== Segment start ==

(** One event, when it is enabled. *)
Definition loop_step (e : event) (l : loop_state) : option loop_state :=
  match e with
  | EvOnL1Head head =>
      if (length (lp_l1Heads l) <? 10)%nat then
        Some (mkLoop (lp_state l) (lp_world l) (lp_stepReqCh l) (lp_l2BlockCreationReqCh l)
                (lp_timers l) (lp_l1Heads l ++ [head]) (lp_unsafeL2Payloads l) (lp_done l) (lp_status l))
      else None
  | EvOnUnsafeL2Payload payload =>
      if (length (lp_unsafeL2Payloads l) <? 10)%nat then
        Some (mkLoop (lp_state l) (lp_world l) (lp_stepReqCh l) (lp_l2BlockCreationReqCh l)
                (lp_timers l) (lp_l1Heads l) (lp_unsafeL2Payloads l ++ [payload]) (lp_done l) (lp_status l))
      else None
  | EvClose =>
      Some (mkLoop (lp_state l) (lp_world l) (lp_stepReqCh l) (lp_l2BlockCreationReqCh l)
              (lp_timers l) (lp_l1Heads l) (lp_unsafeL2Payloads l) true (lp_status l))
  | EvTimer =>
      match lp_timers l with
      | O => None
      | S n => Some (set_chans l (lp_stepReqCh l) true n)
      end
  | e =>
      match lp_status l with
      | Running =>
          match e with
          | EvTick =>
              if sequencer then Some (set_chans l (lp_stepReqCh l) true (lp_timers l)) else None
          | EvCreationReq =>
              if lp_l2BlockCreationReqCh l then
                let l := set_chans l (lp_stepReqCh l) false (lp_timers l) in
                let '(_, l) := run createNewL2Block l in
                Some (if id_Number (l2_L1Origin (s_l2Head (lp_state l))) <? l1_Number (s_l1Head (lp_state l))
                      then set_chans l (lp_stepReqCh l) (lp_l2BlockCreationReqCh l) (S (lp_timers l))
                      else l)
              else None
          | EvPayload =>
              match lp_unsafeL2Payloads l with
              | [] => None
              | payload :: rest =>
                  let l := mkLoop (lp_state l) (lp_world l) (lp_stepReqCh l)
                             (lp_l2BlockCreationReqCh l) (lp_timers l) (lp_l1Heads l) rest
                             (lp_done l) (lp_status l) in
                  Some (snd (run (handleUnsafeL2Payload payload) l))
              end
          | EvL1Head =>
              match lp_l1Heads l with
              | [] => None
              | newL1Head :: rest =>
                  let l := mkLoop (lp_state l) (lp_world l) (lp_stepReqCh l)
                             (lp_l2BlockCreationReqCh l) (lp_timers l) rest (lp_unsafeL2Payloads l)
                             (lp_done l) (lp_status l) in
                  Some (reqStep_if_complete (snd (run (handleNewL1Block newL1Head) l)))
              end
          | EvStepReq =>
              if lp_stepReqCh l then
                let l := set_chans l false (lp_l2BlockCreationReqCh l) (lp_timers l) in
                let '(reorg, l) := run handleEpoch l in
                let l := if bool_decide (reorg = Some true) && sequencer
                         then set_chans l (lp_stepReqCh l) true (lp_timers l) else l in
                Some (reqStep_if_complete l)
              else None
          | EvDone =>
              if lp_done l then
                Some (mkLoop (lp_state l) (lp_world l) (lp_stepReqCh l) (lp_l2BlockCreationReqCh l)
                        (lp_timers l) (lp_l1Heads l) (lp_unsafeL2Payloads l) (lp_done l) Returned)
              else None
          | _ => None
          end
      | _ => None
      end
  end.

(** The loop right after a successful [Start]: the first [reqStep()] is done. *)
Definition loop_start (s : state) (w : W) : loop_state :=
  mkLoop s w true false 0 [] [] false Running.

(** Runs of the loop: events in any order. *)
Inductive reachable (s0 : state) (w0 : W) : list event -> loop_state -> Prop :=
  | reach_start : reachable s0 w0 [] (loop_start s0 w0)
  | reach_step tr l e l' : reachable s0 w0 tr l -> loop_step e l = Some l' ->
      reachable s0 w0 (tr ++ [e]) l'.
End Handlers.
Lemma nodes_agree_witness :
  l2_Hash (s_l2SafeHead (lp_state verifier_end)) = 204 /\
  l2_Hash (s_l2SafeHead (lp_state sequencer_end)) = 207 /\
  exists k1 attrss1 payloads1 payloads2,
    @derived_to ToyKeccak ToyGeth ToyRLP ToyWorld ChainEngine 10 toy_config chain_L1 any
      toy_l2_genesis (s_l2SafeHead (lp_state verifier_end)) k1 attrss1 payloads1 /\
    (forall i p q, payloads1 !! i = Some p -> payloads2 !! i = Some q -> same_contents p q) /\
    (pl_BlockHash <$> payloads1) `prefix_of` (pl_BlockHash <$> payloads2) /\
    204 = from_option pl_BlockHash 200 (last payloads1) /\
    207 = from_option pl_BlockHash 200 (last payloads2).
Proof.
  split; [vm_compute; reflexivity|]. split; [vm_compute; reflexivity|].
  destruct (@nodes_agree ToyKeccak ToyGeth ToyGethLaws ToyRLP 10 toy_config chain_L1 chain_canonical
    ltac:(cbn; lia) ltac:(cbn; lia) ltac:(cbn; lia)
    ToyWorld ToyWorld ChainEngine ChainDownloader ChainDriverL1 ToyDriverL2 ToyNetwork
    ChainEngine ChainDownloader ChainDriverL1 ToyDriverL2 ToyNetwork
    _ _ _ _ _ _ _ _ _ _ _ _ _ _ verifier_run sequencer_run eq_refl)
    as (k1 & a1 & p1 & k2 & a2 & p2 & D1 & D2 & _ & _ & _ & Hc & Hh); [vm_compute; discriminate|].
  exists k1, a1, p1, p2. split; [exact D1|]. split; [exact Hc|]. split; [apply Hh, chain_same_blocks|]. split.
  - exact (dt_hash _ _ _ _ _ _ _ _ _ D1).
  - exact (dt_hash _ _ _ _ _ _ _ _ _ D2).
Defined.
End ChainRun.
(* ===== verification/Progress.v ===== *)
(** * Progress of a verifier

    Rollup.v and Startup.v show that the safe chain is what L1 derives; this file shows
    that it gets there: with services that work, every requested step of the driver
    derives an epoch, and steps are requested until the last complete sequencing window.
    op-node/rollup/driver/state.go and step.go. *)

From S2P Require Import Prelude Types Geth L1Info Deposits Batches L2Source Sync Step DriverState Rollup Startup.

(** ** Derived blocks pass the node's own checks *)
Section Attributes.
Context `{Keccak} `{GethLaws} `{RLP}.

Lemma ValidBatch_txs_other txs : ValidBatch_txs txs = true -> Forall is_other_bytes txs.
Proof.
  induction txs as [|tx txs IH]; intros E; [constructor|]. cbn [ValidBatch_txs] in E.
  destruct tx as [|t r]; [done|]. case_bool_decide; [done|]. constructor; [by exists t, r|by apply IH].
Qed.

Lemma FillMissingBatches_Forall (P : list Data -> Prop) fuel bs epoch bt lo next full :
  P [] -> Forall (fun b => P (b_Transactions b)) bs ->
  FillMissingBatches fuel bs epoch bt lo next = Ok full -> Forall (fun b => P (b_Transactions b)) full.
Proof.
  intros Hnil Hbs E. unfold FillMissingBatches in E. cbv zeta in E.
  set (h0 := if _ <? next then _ else lo) in E.
  assert (Hm : map_Forall (fun _ b => P (b_Transactions b)) (FillMissingBatches_collect bs h0).1).
  { revert Hbs. clear E. induction bs as [|b bs IH] using rev_ind; intros Hbs; [apply map_Forall_empty|].
    apply Forall_app in Hbs as [Hbs Hb]. apply Forall_cons in Hb as [Hb _].
    rewrite FillMissingBatches_collect_snoc. specialize (IH Hbs).
    destruct (FillMissingBatches_collect bs h0) as [m h]. by apply map_Forall_insert_2. }
  destruct (FillMissingBatches_collect bs h0) as [m h]. cbn [fst] in Hm.
  assert (Hgen : forall t out, Forall (fun b => P (b_Transactions b)) out ->
    FillMissingBatches_emit fuel m epoch bt h t out = Ok full -> Forall (fun b => P (b_Transactions b)) full).
  { clear E. induction fuel as [|f IH]; intros t out Ho E; [done|]. cbn [FillMissingBatches_emit] in E.
    destruct (t <=? h); [|by injection E as <-]. apply IH in E; [done|].
    apply Forall_app. split; [done|]. constructor; [|constructor].
    destruct (m !! t) as [b|] eqn:Em; [by apply (Hm t)|exact Hnil]. }
  by apply (Hgen lo []).
Qed.

Lemma FilterBatches_other config epoch lo hi bs out :
  cfg_BlockTime config <> 0 -> FilterBatches config epoch lo hi bs = Ok out ->
  Forall (fun b => Forall is_other_bytes (b_Transactions b)) out.
Proof.
  intros Hbt E. unfold FilterBatches in E. rewrite FilterBatches_loop_spec in E by done.
  injection E as <-. apply Forall_forall. intros b Hb.
  assert (Hin : b ∈ filter (valid config epoch lo hi) bs)
    by (eapply elem_of_sublist; [exact Hb|apply first_per_time_sublist]).
  apply list_elem_of_filter in Hin as [Hv _]. apply valid_inv in Hv as (_ & _ & _ & Hv).
  by apply ValidBatch_txs_other.
Qed.

Lemma epoch_attributes_list_deposits_first config l1Info deposits i batches attrss :
  Forall is_deposit_bytes deposits ->
  Forall (fun b => Forall is_other_bytes (b_Transactions b)) batches ->
  epoch_attributes_list config l1Info deposits i batches = Ok attrss ->
  Forall (fun attrs => deposits_first (at_Transactions attrs)) attrss.
Proof.
  intros Hd Hb. revert i attrss. induction Hb as [|b batches Hb _ IH]; intros i attrss E;
    cbn [epoch_attributes_list] in E; [by injection E as <-|].
  apply res_bind_ok in E as (attrs & Ea & E). apply res_bind_ok in E as (rest & Er & E).
  injection E as <-. constructor; [|by eapply IH].
  unfold epoch_attributes in Ea. apply res_bind_ok in Ea as (tx & Et & Ea). apply map_err_ok in Et.
  injection Ea as <-. cbn [at_Transactions].
  exists ([tx] ++ if i =? 0 then deposits else []), (b_Transactions b).
  rewrite <-app_assoc. split_and!; [done|done| |done].
  apply Forall_app. split; [|by destruct (i =? 0)].
  constructor; [by eapply L1InfoDepositBytes_deposit|constructor].
Qed.

(** The node's checks on the order of transactions hold of what it derives. *)
Lemma derive_epoch_deposits_first fuel config epoch l2Time l1Info next receipts txLists attrss :
  cfg_BlockTime config <> 0 ->
  derive_epoch fuel config epoch l2Time l1Info next receipts txLists = Ok attrss ->
  Forall (fun attrs => deposits_first (at_Transactions attrs)) attrss.
Proof.
  intros Hbt E. unfold derive_epoch in E.
  apply res_bind_ok in E as ([deposits errs] & Ed & E). apply res_bind_ok in E as (bs1 & _ & E).
  apply res_bind_ok in E as (bs2 & E2 & E). apply res_bind_ok in E as (bs3 & E3 & E).
  eapply epoch_attributes_list_deposits_first; [by eapply DeriveDeposits_deposits| |exact E].
  eapply (FillMissingBatches_Forall (Forall is_other_bytes)); [constructor| |exact E3].
  by eapply FilterBatches_other.
Qed.

Lemma lastDeposit_loop_first deps rest i k :
  Forall is_deposit_bytes deps -> Forall is_other_bytes rest ->
  lastDeposit_loop (deps ++ rest) i k = Ok (if bool_decide (deps = []) then k else i + zlen deps - 1).
Proof.
  intros Hd Hr. revert i k. induction Hd as [|tx deps [r ->] _ IH]; intros i k.
  - cbn. destruct Hr as [|tx rest (t & r & -> & Ht) _]; [done|]. cbn.
    by rewrite bool_decide_eq_false_2.
  - cbn [app lastDeposit_loop isDepositTx]. rewrite bool_decide_eq_true_2 by done.
    cbn [map_err mbind res_bind]. rewrite IH. f_equal. rewrite zlen_cons.
    rewrite (bool_decide_eq_false_2 ((_ :: _) = [])) by done.
    case_bool_decide as Hn; [subst deps; unfold zlen; simpl; lia|lia].
Qed.

Lemma no_deposits_other rest : Forall is_other_bytes rest -> no_deposits rest = Ok tt.
Proof.
  induction 1 as [|tx rest (t & r & -> & Ht) _ IH]; [done|]. cbn [no_deposits isDepositTx].
  by rewrite bool_decide_eq_false_2.
Qed.

Lemma deposits_first_checked txs : deposits_first txs ->
  exists r txs' k, txs = (DepositTxType :: r) :: txs' /\ lastDeposit txs = Ok k /\
    no_deposits (drop (Z.to_nat (k + 1)) txs) = Ok tt.
Proof.
  intros (deps & rest & -> & Hne & Hd & Hr). destruct deps as [|tx deps]; [done|].
  apply Forall_cons in Hd as Hd'. destruct Hd' as [[r ->] _].
  exists r, (deps ++ rest), (zlen ((DepositTxType :: r) :: deps) - 1). split; [done|]. split.
  - unfold lastDeposit. by rewrite lastDeposit_loop_first.
  - replace (Z.to_nat _) with (length ((DepositTxType :: r) :: deps)) by (unfold zlen; simpl; lia).
    rewrite drop_app_length. by apply no_deposits_other.
Qed.
End Attributes.

(** ** Services that work *)
Section Progress.
Context `{Keccak} `{GethLaws} `{RLP} {W : Type} `{!Engine W} `{!Downloader W}.
Context `{!DriverL1 W} `{!DriverL2 W} `{!Network W}.
Context (fuel : nat) (config : Config) (c : CanonicalL1).
#[local] Instance progress_output : Output W := node_output fuel config.
Context (fin : BlockID) (I : W -> Prop) (known : W -> Hash -> Prop) (timeOf : Hash -> uint64).

(** Attributes that an engine can build a block of. *)
Definition buildable (attrs : PayloadAttributes) : Prop :=
  deposits_first (at_Transactions attrs) /\ in_range 62 (at_Timestamp attrs).

(** In the worlds of [I] the L1 node has the whole of [c], and the engine extends the blocks
    it holds ([known]) with the attributes it is given, and keeps them. *)
Record working : Prop := {
  wk_keeps h : driver_invariant (id_Hash fin) (fun w => I w /\ known w h);
  wk_build fc attrs w : I w -> known w (fc_HeadBlockHash fc) -> known w (fc_SafeBlockHash fc) ->
    fc_FinalizedBlockHash fc = id_Hash fin -> buildable attrs ->
    exists r w1 id p w2, eng_ForkchoiceUpdate fc (Some attrs) w = (Ok r, w1) /\
      ps_Status (fr_PayloadStatus r) = ExecutionValid /\ fr_PayloadID r = Some id /\
      eng_GetPayload id w1 = (Ok p, w2);
  wk_insert p w : I w -> engine_answer I p -> known w (pl_ParentHash p) ->
    exists w', eng_NewPayload p w = (Ok tt, w') /\ known w' (pl_BlockHash p);
  wk_forkchoice fc w : I w -> known w (fc_HeadBlockHash fc) -> known w (fc_SafeBlockHash fc) ->
    fc_FinalizedBlockHash fc = id_Hash fin ->
    exists r w', eng_ForkchoiceUpdate fc None w = (Ok r, w') /\
      ps_Status (fr_PayloadStatus r) = ExecutionValid;
  wk_byhash h w : I w -> known w h -> exists p w', eng_PayloadByHash h w = (Ok p, w');
  wk_fetch n w : I w -> c_has c n -> exists x w', dl_Fetch (c_hash c n) w = (Ok x, w');
  wk_info n w : I w -> c_has c n -> exists i w', dl_InfoByHash (c_hash c n) w = (Ok i, w');
  wk_txs n len w : I w -> 0 <= n -> n + len - 1 <= c_height c ->
    exists l w', dl_FetchAllTransactions (c_ids c n len) w = (Ok l, w');
  wk_range n max w : I w -> c_has c n -> 0 <= max ->
    exists ids w', L1Range (c_id c n) max w = (Ok ids, w') /\ Z.min max (c_height c - n) <= zlen ids;
}.

Context (Hcan : canonical c) (Hok : node_ok config c (id_Hash fin) I timeOf) (Hwk : working).
Context (Hparents : forall n, c_has c n -> c_has c (n + 1) -> li_ParentHash (c_info c (n + 1)) = c_hash c n).
Context (HW : 2 <= cfg_SeqWindowSize config < 2 ^ 62) (Hbt : 0 < cfg_BlockTime config < 2 ^ 62).
Context (Hfuel : Z.of_nat fuel < 2 ^ 63).

Lemma wp_eq {A} (m : M W A) r w w' Q : m w = (r, w') -> Q r w' -> wp m Q w.
Proof. unfold wp. by intros ->. Qed.
(* ===== verification/Agreement.v ===== *)
(** * The sequencer and the verifier agree

    How the two halves of the rollup fit together: the blocks that [createNewBlock]
    builds on one L1 origin (the sequencer), the batches that [BlockToBatch] makes of
    them (the batch submitter), and the blocks that [insertEpoch] derives from the
    window in which these batches are published (every verifier).  The components are
    those of Step, L2Source and Batches; this file holds no model of its own code. *)

From S2P Require Import Prelude Types Geth L1Info Deposits Batches L2Source Step.

Section Agreement.
Context `{Keccak} `{GethLaws} `{RLP}.

(** ** Transactions that the sequencer chose *)

#[export] Instance is_other_bytes_dec b : Decision (is_other_bytes b).
Proof.
  destruct b as [|t r]; [right|destruct (decide (t = DepositTxType)); [right|left]].
  - by intros (t & r & ? & _).
  - by intros (t' & r' & [= <- <-] & ?).
  - by exists t, r.
Defined.

Definition user_txs (txs : list Data) : list Data := filter is_other_bytes txs.

Lemma deposit_not_other b : is_deposit_bytes b -> ~ is_other_bytes b.
Proof. intros [r ->] (t & r' & [= <- <-] & ?). done. Qed.

Lemma user_txs_deposits deps user :
  Forall is_deposit_bytes deps -> Forall is_other_bytes user -> user_txs (deps ++ user) = user.
Proof.
  intros Hd Hu. unfold user_txs. rewrite filter_app.
  rewrite filter_none by (eapply Forall_impl; [done|apply deposit_not_other]).
  by rewrite filter_all.
Qed.

Lemma user_txs_Forall txs : Forall is_other_bytes (user_txs txs).
Proof. apply Forall_forall. intros b Hb. by apply list_elem_of_filter in Hb as [? _]. Qed.
Lemma L1Range_loop_keeps begin elems out :
  linked parentOf (id_Hash begin) out ->
  keeps sound (L1Range_loop (W:=W) begin (zlen out) elems out) (fun ids =>
    linked parentOf (id_Hash begin) ids /\ (length ids <= length out + length elems)%nat).
Proof.
  revert out. induction elems as [|[result err] elems IH]; intros out Hl; cbn [L1Range_loop].
  { apply keeps_ret. split; [done|]. simpl. lia. }
  cbn [be_Error be_Result].
  assert (Hout : keeps sound (mret (M:=M (Source * W)) out) (fun ids =>
    linked parentOf (id_Hash begin) ids /\ (length ids <= length out + length (mkBatchElem result err :: elems))%nat)).
  { apply keeps_ret. split; [done|]. simpl. lia. }
  destruct err as [e|]; [destruct (errors_is _ _); [done|apply keeps_throw]|].
  destruct result as [header|]; [|done].
  eapply keeps_bind; [apply get_keeps|]. intros s Hs. rewrite Hs.
  eapply keeps_bind; [apply keeps_M_err, keeps_lift, rpcHeader_Info_real|]. intros info ->.
  eapply keeps_bind; [apply headers_Add_keeps, info_of_real|]. intros _ _. cbv zeta.
  eapply (keeps_bind _ _ (fun prev => id_Hash prev = from_option id_Hash (id_Hash begin) (last out))).
  { destruct (Z.ltb_spec 0 (zlen out)).
    - apply keeps_lift. intros prev E. unfold index in E.
      rewrite (proj2 (Z.leb_le 0 _)) in E by lia. unfold zlen in *.
      replace (Z.to_nat (Z.of_nat (length out) - 1)) with (pred (length out)) in E by lia.
      rewrite lookup_app_l, <-last_lookup in E by lia. destruct (last out); [|done].
      by injection E as ->.
    - apply keeps_ret. destruct out; [done|]. unfold zlen in *. simpl in *. lia. }
  intros prev Hprev.
  destruct (Z.eqb_spec (id_Hash prev) (hi_parentHash (info_of (rh_header header)))) as [Hp|];
    [|apply keeps_throw]. cbn [negb].
  replace (zlen out + 1) with (zlen (out ++ [HeaderInfo_ID (info_of (rh_header header))]))
    by (unfold zlen; rewrite length_app; simpl; lia).
  eapply keeps_weaken; [apply IH|].
  - apply linked_app. split; [done|]. cbn. split; [|done]. rewrite parentOf_header.
    rewrite <-Hprev. done.
  - intros ids [Hli Hle]. split; [done|]. rewrite length_app in Hle. simpl in *. lia.
Qed.

Definition batch_headers_length : Prop := forall ns (w : W) elems w',
  batchCall_headers ns w = (Ok elems, w') -> length elems = length ns.

(** [L1Range] against an untrusted RPC: the blocks it returns are a chain, each the
    child of the one before and the first the child of [begin], whatever reorg happens
    between the answers, and there are at most [max] of them. *)
Lemma L1Range_spec begin max :
  batch_headers_length ->
  keeps sound (L1Range (W:=W) begin max) (fun ids =>
    linked parentOf (id_Hash begin) ids /\ (length ids <= Z.to_nat max)%nat).
Proof.
  intros Hb. unfold L1Range.
  eapply (keeps_bind _ _ (fun elems : list (BatchElem (option rpcHeader)) =>
    length elems = Z.to_nat max)).
  { intros [s w] Hs. unfold call. cbn. destruct (batchCall_headers _ w) as [r w'] eqn:E.
    split; [done|]. cbn. intros a ->. apply Hb in E. by rewrite E, length_fmap, length_seq. }
  intros elems He. rewrite <-He. by apply (L1Range_loop_keeps begin elems []).
Qed.
End Range.
End Sound.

== Segment end ==

• EXERCISE:
Using the material above, transcribe exactly the lines from the line with "split; [vm_compute; reflexivity|]. split;" to the line with "ltac:(cbn; lia) ltac:(cbn;"; both count, and nothing else goes in.

• PROBLEM SOLUTION:
  split; [vm_compute; reflexivity|]. split; [vm_compute; reflexivity|].
  destruct (@nodes_agree ToyKeccak ToyGeth ToyGethLaws ToyRLP 10 toy_config chain_L1 chain_canonical
    ltac:(cbn; lia) ltac:(cbn; lia) ltac:(cbn; lia)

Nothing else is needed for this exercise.